Collected data
=======

Lemma handleConversationEnded_balanced (payload : value) (p : panel) :
  balanced p (handleConversationEnded payload p).
Proof.
  unfold handleConversationEnded.
  apply balanced_step with (q := set_conversationEnded true p);
    [reflexivity | apply fetchFullConversation_balanced].
Qed.

Lemma handleManualCalculate_balanced (p : panel) :
  balanced p (handleManualCalculate p).
Proof.
  unfold handleManualCalculate.
  destruct (negb _); [now apply balanced_same | apply runAnalysis_spawned].
Qed.

Lemma wiredConfig_balanced (data error : value) (p : panel) :
  balanced p (wiredConfig data error p).
Proof.
  unfold wiredConfig.
  destruct (truthy data).
  - set (p2 := set__configLoaded true _).
    destruct (_ && _).
    + apply balanced_step with (q := p2); [reflexivity | apply runAnalysis_spawned].
    + now apply balanced_same.
  - destruct (truthy error); now apply balanced_same.
Qed.

Lemma wiredSession_flag (data : option session_record) (error : value) (p : panel) :
  _analyzing (wiredSession data error p) = _analyzing p.
Proof.
  unfold wiredSession.
  destruct data as [d|]; [|reflexivity].
  destruct (negb _); [|reflexivity].
  destruct (truthy _); reflexivity.
Qed.

Lemma renderedCallback_balanced (p : panel) :
  balanced p (renderedCallback p).
Proof.
  unfold renderedCallback, tryInitialFetch.
  destruct (_ && _); [|now apply balanced_same].
  apply balanced_step with (q := set__toolkitReady true p);
    [reflexivity | apply fetchFullConversation_balanced].
Qed.

Lemma connectedCallback_flag (subscribe : channel -> completion handle) (p : panel) :
  _analyzing (fst (connectedCallback subscribe p)) = _analyzing p.
Proof.
  unfold connectedCallback, trySubscribe, trySubscribe_try.
  destruct (receivingSubscription p); [|destruct (subscribe ConversationEndUserChannel)];
    simpl; try reflexivity;
    match goal with |- context [match ?x with Some _ => _ | None => _ end] =>
      destruct x; [|destruct (subscribe ConversationEndedChannel)] end; reflexivity.
Qed.
Definition throw {A} (msg : string) : M A := λ w, (Throw msg, w).

Definition bind {A B} (m : M A) (k : A → M B) : M B := λ w,
  match m w with
  | (Ret a, w') => k a w'
  | (Throw msg, w') => (Throw msg, w')
  end.

(** [try { m } catch (error) { h(error.message) }] *)
Definition try_catch {A} (m : M A) (h : string → M A) : M A := λ w,
  match m w with
  | (Ret a, w') => (Ret a, w')
  | (Throw msg, w') => h msg w'
  end.

Declare Scope js_scope.
Delimit Scope js_scope with js.
Notation "x <~ m ;; k" := (bind m (λ x, k))
  (at level 100, m at next level, right associativity) : js_scope.
Notation "m ;;; k" := (bind m (λ _, k))
  (at level 100, right associativity) : js_scope.
Open Scope js_scope.

Definition get_config : M Config := λ w, (Ret (config w), w).

(** [x.p], for an [x] that may be missing. *)
Definition read {A} (x : Maybe A) (p : string) : M A :=
  match x with
  | Undefined => throw (cannot_read "undefined" p)
  | Null => throw (cannot_read "null" p)
  | Value a => ret a
  end.

(** [for (const x of xs) { s = body(x, s) }], [s] being the loop's locals. *)
Fixpoint for_of {A S} (xs : list A) (body : A → S → M S) (s : S) : M S :=
  match xs with
  | [] => ret s
  | x :: xs' => s' <~ body x s ;; for_of xs' body s'
  end.

Section Program.

Context (env : Env).

(** ** logSync *)

Definition upper (t : Severity) : string :=
  match t with
  | info => "INFO"
  | success => "SUCCESS"
  | error => "ERROR"
  end.

(** The line [console.log] prints for an entry. *)
Definition render (t : Severity) (msg : string) : string :=
  "[" +:+ upper t +:+ "] " +:+ msg.

(** [new Date().toISOString()]: the next reading of the clock. *)
Definition new_Date : M string := λ w,
  (Ret (clock env (dates w)),
   {| config := config w; calls := calls w; console := console w;
      dates := S (dates w); timers := timers w |}).
(** The two click listeners never write to an input: whatever the inputs
    hold and whatever the service answers, the value, the classes, the
    attributes and the id of every element stay; only the markup of the
    mode's own result surface and the disabled flag of the mode's own
    button can change. *)
Theorem action_keeps_inputs (h : Handles) (t : Tab) w (n : nat) :
  let w' := (onAction h t w).2 in
  listeners w' = listeners w /\
  prop elemId (Some n) w' = prop elemId (Some n) w /\
  prop value (Some n) w' = prop value (Some n) w /\
  prop classList (Some n) w' = prop classList (Some n) w /\
  prop attributes (Some n) w' = prop attributes (Some n) w /\
  (resultSurface h t <> Some n ->
     prop innerHTML (Some n) w' = prop innerHTML (Some n) w) /\
  (triggerControl h t <> Some n ->
     prop disabled (Some n) w' = prop disabled (Some n) w).
Proof.
  pose proof (onAction_confined h t) as Hc. cbv zeta.
  split; [|repeat split].
  - apply (listeners_confined (action_effect h t)). exact Hc.
  - apply (confined_prop (action_effect h t)); [exact Hc|].
    intros ev []; simpl; auto.
  - apply (confined_prop (action_effect h t)); [exact Hc|].
    intros ev []; simpl; auto.
  - apply (confined_prop (action_effect h t)); [exact Hc|].
    intros ev []; simpl; auto.
  - apply (confined_prop (action_effect h t)); [exact Hc|].
    intros ev []; simpl; auto.
  - intros Hr. apply (confined_prop (action_effect h t)); [exact Hc|].
    intros ev []; simpl; auto; intros ->; congruence.
  - intros Hb. apply (confined_prop (action_effect h t)); [exact Hc|].
    intros ev []; simpl; auto; intros ->; congruence.
Qed.

(** Whatever events reach the page, in whatever order, the listeners stay
    as registered (none is added, none removed) and no listener replaces
    the body of the document: the log grows by effects none of which is
    an assignment to [document.body.innerHTML]. *)
Theorem wiring_is_permanent (events : list (nat * jsstring * Event)) w :
  let w' := (deliver events w).2 in
  listeners w' = listeners w /\
  bodyHTML w' = bodyHTML w /\
  exists t,
    trace w' = trace w ++ t /\
    Forall (fun ev => isBodyWrite ev = false) t.
Proof.
  assert (Hc : confined (fun ev => isBodyWrite ev = false) (deliver events)).
  { apply confined_forEach. intros ev. apply dispatchEvent_confined. }
  cbv zeta. destruct (Hc w) as (t & -> & Ht).
  split; [apply listeners_exec|]. split.
  - apply bodyHTML_exec. apply forallb_forall. intros ev Hin.
    rewrite Forall_forall in Ht. rewrite (Ht ev); [reflexivity|].
    apply list_elem_of_In. exact Hin.
  - exists t. split; [apply trace_exec|exact Ht].
Qed.

End Frames.

(** ** Start-up with a credential *)

Lemma find_index_Some P d n :
  find_index P d = Some n -> exists e, d !! n = Some e /\ P e = true.
Proof.
  revert n. induction d as [|e d IH]; intros n; simpl; [discriminate|].
  destruct (P e) eqn:HP.
  - intros [= <-]. eauto.
  - destruct (find_index P d) as [m|]; [|discriminate].
    intros [= <-]. apply IH. reflexivity.
Qed.

(** With a non-empty key the module body is the thirteen lookups followed
    by the five registrations. *)
Lemma main_with_key k w :
  k <> [] ->
  main (Some k) w
  = (register (locate (document w)) (wiring (locate (document w))) ;;
     mret (locate (document w))) w.
Proof.
  intros Hk. destruct k; [contradiction|].
  unfold main, locate. cbn [falsy]. cbv zeta.
  cbn [register wiring fst snd tabCompliance tabClassifier
       checkComplianceBtn fileUpload classifyDataBtn].
  unfold mbind, M_bind, bind, getElementById, mret, M_ret, ret.
  repeat match goal with
         | |- context [addEventListener ?a ?b ?c ?d ?w0] =>
             destruct (addEventListener a b c d w0) as [[[]|?] ?]
         end; reflexivity.
Qed.
(** X24.  [setApprovalRule] keeps a company at no more than one active rule
    of each type, whatever is posted: if it holds before, it holds after.  A request answered with 201 has made
    the active rule of the type inactive, if there was one, and appended
    the new rule, active, with the configuration of the request; it is
    then the one active rule of its type in the company.  The rules of
    other types and of other companies stay as they were.  The primary
    key of [approval_rules] is assumed. *)
Theorem one_active_rule_per_type :
  forall coerce violation invalid_uuid now req d,
    rules_key d -> single_active_rules d ->
    let run := setApprovalRule coerce violation invalid_uuid now req d in
    single_active_rules run.2
    /\ (http_status run.1 = 201 ->
        exists rule before,
          approval_rules run.2 = (before ++ [rule])%list
          /\ rr_ruleType req = Some (JStr (r_rule_type rule))
          /\ rr_ruleConfig req = Some (r_rule_config rule)
          /\ r_company_id rule = p_company_id (rr_user req)
          /\ r_is_active rule = true
          /\ rule_type_check (r_rule_type rule) = true
          /\ (forall r, In r before -> r_company_id r = r_company_id rule ->
                        r_rule_type r = r_rule_type rule -> r_is_active r = false)
          /\ Forall2 (fun r r' => (r_company_id r <> r_company_id rule
                                   \/ r_rule_type r <> r_rule_type rule -> r' = r)
                                  /\ r_id r' = r_id r)
                     (approval_rules d) before).
Proof.
  intros coerce violation invalid_uuid now req d Hkey Hsingle run. subst run.
  destruct (setApprovalRule_cases coerce violation invalid_uuid now req d)
    as [[Hnot ->]|(ruleType & ruleConfig & Htype & Hconfig & _ & Hcheck & Hout)].
  { split; [exact Hsingle|]. intros H. contradiction. }
  cbv zeta in Hout.
  set (companyId := p_company_id (rr_user req)) in *.
  set (d1 := match existingRule d companyId ruleType with
             | old :: _ =>
                 with_rules d (map (deactivate_rule (r_id old)) (approval_rules d))
                   (next_uuid d)
             | [] => d
             end) in *.
  assert (Hd1 : exists f,
            approval_rules d1 = map f (approval_rules d)
            /\ (forall r, r_id (f r) = r_id r /\ r_company_id (f r) = r_company_id r
                          /\ r_rule_type (f r) = r_rule_type r)
            /\ (forall r, r_is_active (f r) = true -> f r = r)
            /\ (forall r, In r (approval_rules d) ->
                          r_company_id r <> companyId \/ r_rule_type r <> ruleType -> f r = r)
            /\ (forall r, In r (approval_rules d) -> r_company_id r = companyId ->
                          r_rule_type r = ruleType -> r_is_active (f r) = false)).
  { subst d1. destruct (existingRule d companyId ruleType) as [|old rest] eqn:Hold.
    - exists (fun r => r). rewrite map_id. repeat split; auto.
      intros r Hr Hc Ht. destruct (r_is_active r) eqn:Hactive; [|reflexivity].
      assert (Hin : In r (existingRule d companyId ruleType))
        by (apply existingRule_In; auto).
      rewrite Hold in Hin. destruct Hin.
    - assert (Hin : In old (existingRule d companyId ruleType))
        by (rewrite Hold; left; reflexivity).
      apply existingRule_In in Hin as (Hold_in & Hold_c & Hold_t & Hold_a).
      exists (deactivate_rule (r_id old)). split; [reflexivity|].
      split; [intros r; unfold deactivate_rule; destruct (N.eqb (r_id r) (r_id old)); auto|].
      split; [intros r Hr; apply deactivate_rule_active; exact Hr|].
      split.
      + intros r Hr Hother. apply deactivate_rule_other. intros Hid.
        assert (r = old) by (apply (same_id_same_row r_id (approval_rules d)); auto).
        subst r. destruct Hother; contradiction.
      + intros r Hr Hc Ht. unfold deactivate_rule.
        destruct (N.eqb_spec (r_id r) (r_id old)) as [Hid|Hid]; [reflexivity|].
        destruct (r_is_active r) eqn:Hactive; [|reflexivity].
        exfalso. apply Hid. f_equal. apply Hsingle; auto; congruence. }
  destruct Hd1 as (f & Hrows & Hsame & Hactive & Hother & Hreplaced).
  assert (Hsingle1 : single_active_rules d1).
  { unfold single_active_rules. rewrite Hrows.
    intros r r' Hr Hr' Ha Ha' Hc Ht.
    apply in_map_iff in Hr as (a & <- & Hin). apply in_map_iff in Hr' as (b & <- & Hin').
    pose proof (Hactive a Ha) as Ea. pose proof (Hactive b Ha') as Eb.
    rewrite Ea, Eb in *. apply Hsingle; auto. }
  destruct (rule_type_check ruleType) eqn:Hchecked.
  2:{ destruct Hout as (H500 & _ & ->). split; [exact Hsingle1|].
      rewrite H500. discriminate. }
  destruct Hout as (H201 & ->). cbn [approval_rules with_rules].
  set (rule := {| r_id := next_uuid d1; r_company_id := companyId; r_rule_type := ruleType;
                  r_rule_config := ruleConfig; r_is_active := true |}).
  assert (Hnone : forall r, In r (approval_rules d1) -> r_company_id r = companyId ->
                    r_rule_type r = ruleType -> r_is_active r = false).
  { intros r Hr Hc Ht. rewrite Hrows in Hr. apply in_map_iff in Hr as (a & <- & Hin).
    destruct (Hsame a) as (_ & Hca & Hta). apply Hreplaced; auto; congruence. }
  split.
  - intros r r' Hr Hr' Ha Ha' Hc Ht.
    apply in_app_or in Hr as [Hr|[<-|[]]]; apply in_app_or in Hr' as [Hr'|[<-|[]]].
    + apply Hsingle1; auto.
    + exfalso. rewrite (Hnone r Hr) in Ha; [discriminate|exact Hc|exact Ht].
    + exfalso. rewrite (Hnone r' Hr') in Ha'; [discriminate|symmetry; exact Hc|symmetry; exact Ht].
    + reflexivity.
  - intros _. exists rule, (approval_rules d1).
    split; [reflexivity|]. split; [exact Htype|]. split; [exact Hconfig|].
    split; [reflexivity|]. split; [reflexivity|]. split; [exact Hchecked|].
    split; [exact Hnone|].
    rewrite Hrows. apply Forall2_map_self. intros r Hr. split; [|apply Hsame].
    intros Hdiff. apply Hother; assumption.
Qed.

=======

> **WHAT NEEDS TO BE DONE**
Nothing but the lines above from the one containing "- assert (Hin" through the one containing "Hc Ht. rewrite" should appear in the answer, each repeated exactly.

> **FINAL ANSWER**
    - assert (Hin : In old (existingRule d companyId ruleType))
        by (rewrite Hold; left; reflexivity).
      apply existingRule_In in Hin as (Hold_in & Hold_c & Hold_t & Hold_a).
      exists (deactivate_rule (r_id old)). split; [reflexivity|].
      split; [intros r; unfold deactivate_rule; destruct (N.eqb (r_id r) (r_id old)); auto|].
      split; [intros r Hr; apply deactivate_rule_active; exact Hr|].
      split.
      + intros r Hr Hother. apply deactivate_rule_other. intros Hid.
        assert (r = old) by (apply (same_id_same_row r_id (approval_rules d)); auto).
        subst r. destruct Hother; contradiction.
      + intros r Hr Hc Ht. unfold deactivate_rule.
        destruct (N.eqb_spec (r_id r) (r_id old)) as [Hid|Hid]; [reflexivity|].
        destruct (r_is_active r) eqn:Hactive; [|reflexivity].
        exfalso. apply Hid. f_equal. apply Hsingle; auto; congruence. }
  destruct Hd1 as (f & Hrows & Hsame & Hactive & Hother & Hreplaced).
  assert (Hsingle1 : single_active_rules d1).
  { unfold single_active_rules. rewrite Hrows.
    intros r r' Hr Hr' Ha Ha' Hc Ht.
    apply in_map_iff in Hr as (a & <- & Hin). apply in_map_iff in Hr' as (b & <- & Hin').
    pose proof (Hactive a Ha) as Ea. pose proof (Hactive b Ha') as Eb.
    rewrite Ea, Eb in *. apply Hsingle; auto. }
  destruct (rule_type_check ruleType) eqn:Hchecked.
  2:{ destruct Hout as (H500 & _ & ->). split; [exact Hsingle1|].
      rewrite H500. discriminate. }
  destruct Hout as (H201 & ->). cbn [approval_rules with_rules].
  set (rule := {| r_id := next_uuid d1; r_company_id := companyId; r_rule_type := ruleType;
                  r_rule_config := ruleConfig; r_is_active := true |}).
  assert (Hnone : forall r, In r (approval_rules d1) -> r_company_id r = companyId ->
                    r_rule_type r = ruleType -> r_is_active r = false).
  { intros r Hr Hc Ht. rewrite Hrows in Hr. apply in_map_iff in Hr as (a & <- & Hin).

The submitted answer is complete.